Professor Thomas Schultz
Profile
Thomas is Professor of Law at King's College London. He works in the fields of arbitration, transnational commercial law, and legal theory. His main current projects are interdisciplinary studies of international arbitration (law and political science, law and literature, law and philosophy) dealing with legitimacy issues in arbitration, the conditions of production of arbitration scholarship and other knowledge about arbitration, dispute settlement and justice values in arbitration, the mechanics of arbitration's resistance to wider social influence, and factors of arbitrator decision-making. He is also completing a long-term doctrinal study of the role of the principle of comity in private and public international law.

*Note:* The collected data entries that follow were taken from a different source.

(** ** The transfer generator, draw by draw *)

(** The loop stops at the first candidate that differs from
    [from_account], after one draw for each candidate it rejected. *)
Lemma redraw_first_different
    (fuel : nat) (from_account to_account : Z)
    (e : nat -> N) (p : nat) (mk : list mark) (lg : list (level * string))
    (sn : list request) (k : nat) :
  (k <= fuel)%nat ->
  (forall j, (j < k)%nat -> candidate (World e p mk lg sn) to_account j = from_account) ->
  candidate (World e p mk lg sn) to_account k <> from_account ->
  redraw fuel from_account to_account (World e p mk lg sn)
    = (Ret (Some (candidate (World e p mk lg sn) to_account k)),
       World e (p + k) mk lg sn).
Proof.
  revert to_account p k.
  induction fuel as [|fuel IH]; intros to_account p k Hk Hsame Hdiff.
  - assert (k = 0%nat) as -> by lia. cbn [candidate] in *.
    cbn [redraw]. destruct (Z.eqb_spec to_account from_account); [contradiction|].
    rewrite Nat.add_0_r. reflexivity.
  - destruct k as [|k].
    + cbn [candidate] in *. cbn [redraw].
      destruct (Z.eqb_spec to_account from_account); [contradiction|].
      rewrite Nat.add_0_r. reflexivity.
    + assert (Hto : to_account = from_account) by (apply (Hsame 0%nat); lia).
      cbn [redraw]. destruct (Z.eqb_spec to_account from_account); [|contradiction].
      rewrite bind_run, randint_run. cbn [entropy pos marks logs sent].
      change (1 + Z.of_N (e p) mod (100 - 1 + 1))
        with (account_id_at (World e p mk lg sn) p).
      assert (Hshift : forall j,
                 candidate (World e (S p) mk lg sn)
                           (account_id_at (World e p mk lg sn) p) j
                 = candidate (World e p mk lg sn) to_account (S j)).
      { intros [|j]; cbn [candidate pos].
        - rewrite Nat.add_0_r. reflexivity.
        - replace (S p + j)%nat with (p + S j)%nat by lia. reflexivity. }
      rewrite (IH _ (S p) k).
      * rewrite Hshift. replace (S p + k)%nat with (p + S k)%nat by lia. reflexivity.
      * lia.
      * intros j Hj. rewrite Hshift. apply Hsame. lia.
      * rewrite Hshift. exact Hdiff.
Qed.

Thomas is also the Editor-in-Chief of the Journal of International Dispute Settlement, and an editorial board member of four further journals and books series on arbitration, international law, transnational law, and legal philosophy. His work has been awarded the Jubilee Prize of the Swiss Academy of Humanities and Social Sciences.
Research Interests
International arbitration (commercial and investment), international law, transnational law (theory and application in business), legal philosophy (epistemology, rule of law, law & literature, analytic legal philosophy), investment law.
In October 2010 Dr. Schultz discussed the topic "What is the role of an investment arbitrator?" as part of the OGEMID guest programme.